The parties acknowledge that each party may be exposed to or acquire communication or data
of the other party that is confidential, privileged communication not intended to be disclosed to
third parties (the "Confidential Information").
5.1 Obligation of Confidentiality. The parties agree to hold all Confidential
Information in strict confidence and not to copy, reproduce, sell, transfer, or
otherwise dispose of, give or disclose such Confidential Information to third parties
other than employees, agents, or subcontractors of a party who have a need to
know in connection with this Agreement or to use such Confidential Information
for any purposes whatsoever other than the performance of this Agreement. The
parties agree to advise and require their respective employees, agents, and
subcontractors of their obligations to keep such information confidential.
6. Proprietary Rights.
6.1 Pre-existing Materials.
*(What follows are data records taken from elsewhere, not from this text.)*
(** * MELT: a shallow embedding of melt.cpp and its verified properties

    The editor of melt.cpp is one class, [Melt], whose methods mutate its
    fields.  The embedding keeps the class as a record and every method as
    a function from record to record.  Machine integers are integers of
    [Z] with the conversions of the C++ program written out; the document
    is a list of lines and a line is a list of characters. *)

From Stdlib Require Import ZArith Ascii String List Lia.
From stdpp Require Import base tactics option list strings.

Local Open Scope Z_scope.

(** ** Machine integers

    [unsigned] is 32 bits wide, [size_t] 64 bits wide and [int] a 32-bit
    two's complement integer.  A value is stored as the integer it
    denotes; [to_unsigned], [to_size_t] and [to_int] are the conversions
    (and the wrap-around of arithmetic) into each type. *)

Definition INT_MAX : Z := 2 ^ 31 - 1.

Definition to_unsigned (z : Z) : Z := z mod 2 ^ 32.

Definition to_size_t (z : Z) : Z := z mod 2 ^ 64.

Definition to_int (z : Z) : Z := (z + 2 ^ 31) mod 2 ^ 32 - 2 ^ 31.

(** ** Strings and the document *)

Abbreviation line := (list ascii).

(** [s.length()] and [lines.size()], as the [size_t] they are. *)
Definition len (s : line) : Z := Z.of_nat (length s).

Definition size (ls : list line) : Z := Z.of_nat (length ls).

(** [lines[y]].  Indexing a vector out of range is undefined in C++; the
    embedding reads the empty line there.  Every read below that a claim
    depends on is guarded by the source or by the claim's hypotheses. *)
Definition line_at (ls : list line) (y : Z) : line :=
  default [] (ls !! Z.to_nat y).

(** [s.insert(x, 1, c)] *)
Definition str_insert (x : Z) (c : ascii) (s : line) : line :=
  take (Z.to_nat x) s ++ c :: drop (Z.to_nat x) s.

(** [s.erase(x, 1)] *)
Definition str_erase1 (x : Z) (s : line) : line :=
  take (Z.to_nat x) s ++ drop (S (Z.to_nat x)) s.

(** [s.substr(x)] *)
Definition str_substr (x : Z) (s : line) : line := drop (Z.to_nat x) s.

(** [s.erase(x)] *)
Definition str_erase (x : Z) (s : line) : line := take (Z.to_nat x) s.

(** [lines.insert(lines.begin() + y, l)] *)
Definition vec_insert (y : Z) (l : line) (ls : list line) : list line :=
  take (Z.to_nat y) ls ++ l :: drop (Z.to_nat y) ls.

(** [lines.erase(lines.begin() + y)] *)
Definition vec_erase (y : Z) (ls : list line) : list line :=
  delete (Z.to_nat y) ls.

(** ** The editor state

    The fields of [class Melt], in the order of the class, followed by the
    two parts of the outside world the methods touch: the key codes the
    terminal will deliver to [getch], and the files written by [save]. *)

Record Melt : Type := mkMelt {
  lines : list line;
  front : list line;
  back : list line;
  fstate : Z;
  edmode : Z;
  fname : line;
  smessage : line;
  cmd : line;
  last_cmd : line;
  cx : Z;
  cy : Z;
  ox : Z;
  oy : Z;
  mx : Z;
  my : Z;
  ax : Z;
  ay : Z;
  is_running : bool;
  is_ws_changed : bool;
  pending : list Z;
  written : list (line * list ascii)
}.

Definition set_lines (v : list line) (m : Melt) : Melt :=
  mkMelt v (front m) (back m) (fstate m) (edmode m) (fname m) (smessage m) (cmd m) (last_cmd m)
    (cx m) (cy m) (ox m) (oy m) (mx m) (my m) (ax m) (ay m) (is_running m) (is_ws_changed m)
    (pending m) (written m).

Definition set_front (v : list line) (m : Melt) : Melt :=
  mkMelt (lines m) v (back m) (fstate m) (edmode m) (fname m) (smessage m) (cmd m) (last_cmd m)
    (cx m) (cy m) (ox m) (oy m) (mx m) (my m) (ax m) (ay m) (is_running m) (is_ws_changed m)
    (pending m) (written m).

Definition set_back (v : list line) (m : Melt) : Melt :=
  mkMelt (lines m) (front m) v (fstate m) (edmode m) (fname m) (smessage m) (cmd m) (last_cmd m)
    (cx m) (cy m) (ox m) (oy m) (mx m) (my m) (ax m) (ay m) (is_running m) (is_ws_changed m)
    (pending m) (written m).

Definition set_fstate (v : Z) (m : Melt) : Melt :=
  mkMelt (lines m) (front m) (back m) v (edmode m) (fname m) (smessage m) (cmd m) (last_cmd m)
    (cx m) (cy m) (ox m) (oy m) (mx m) (my m) (ax m) (ay m) (is_running m) (is_ws_changed m)
    (pending m) (written m).

Definition set_edmode (v : Z) (m : Melt) : Melt :=
  mkMelt (lines m) (front m) (back m) (fstate m) v (fname m) (smessage m) (cmd m) (last_cmd m)
    (cx m) (cy m) (ox m) (oy m) (mx m) (my m) (ax m) (ay m) (is_running m) (is_ws_changed m)
    (pending m) (written m).

Definition set_fname (v : line) (m : Melt) : Melt :=
  mkMelt (lines m) (front m) (back m) (fstate m) (edmode m) v (smessage m) (cmd m) (last_cmd m)
    (cx m) (cy m) (ox m) (oy m) (mx m) (my m) (ax m) (ay m) (is_running m) (is_ws_changed m)
    (pending m) (written m).

Definition set_smessage (v : line) (m : Melt) : Melt :=
  mkMelt (lines m) (front m) (back m) (fstate m) (edmode m) (fname m) v (cmd m) (last_cmd m)
    (cx m) (cy m) (ox m) (oy m) (mx m) (my m) (ax m) (ay m) (is_running m) (is_ws_changed m)
    (pending m) (written m).

Definition set_cmd (v : line) (m : Melt) : Melt :=
  mkMelt (lines m) (front m) (back m) (fstate m) (edmode m) (fname m) (smessage m) v (last_cmd m)
    (cx m) (cy m) (ox m) (oy m) (mx m) (my m) (ax m) (ay m) (is_running m) (is_ws_changed m)
    (pending m) (written m).

Definition set_last_cmd (v : line) (m : Melt) : Melt :=
  mkMelt (lines m) (front m) (back m) (fstate m) (edmode m) (fname m) (smessage m) (cmd m) v
    (cx m) (cy m) (ox m) (oy m) (mx m) (my m) (ax m) (ay m) (is_running m) (is_ws_changed m)
    (pending m) (written m).

Definition set_cursor (x y : Z) (m : Melt) : Melt :=
  mkMelt (lines m) (front m) (back m) (fstate m) (edmode m) (fname m) (smessage m) (cmd m) (last_cmd m)
    x y (ox m) (oy m) (mx m) (my m) (ax m) (ay m) (is_running m) (is_ws_changed m)
    (pending m) (written m).

Definition set_ox (v : Z) (m : Melt) : Melt :=
  mkMelt (lines m) (front m) (back m) (fstate m) (edmode m) (fname m) (smessage m) (cmd m) (last_cmd m)
    (cx m) (cy m) v (oy m) (mx m) (my m) (ax m) (ay m) (is_running m) (is_ws_changed m)
    (pending m) (written m).

Definition set_oy (v : Z) (m : Melt) : Melt :=
  mkMelt (lines m) (front m) (back m) (fstate m) (edmode m) (fname m) (smessage m) (cmd m) (last_cmd m)
    (cx m) (cy m) (ox m) v (mx m) (my m) (ax m) (ay m) (is_running m) (is_ws_changed m)
    (pending m) (written m).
Customer acknowledges that, in the course of
performing the Services, Service Provider may use Software and related
processes, instructions, methods, and techniques that have been previously
developed by Service Provider (collectively, the "Pre-existing Materials") and that
same shall remain the sole and exclusive property of Service Provider. Customer
owns their own data and will have the ability to download if agreement ends or is
terminated.
6.2 Data of Customer. Customer's information, or any derivatives thereof,
contained in any Service Provider repository (the "Customer Data," which shall
also be known and treated by Service Provider as Confidential Information) shall
be and remain the sole and exclusive property of Customer. Customer shall be
entitled to an export of Customer Data, without charge, upon the request of
CustoMer and upon termination of this Agreement or in Exhibit A-01.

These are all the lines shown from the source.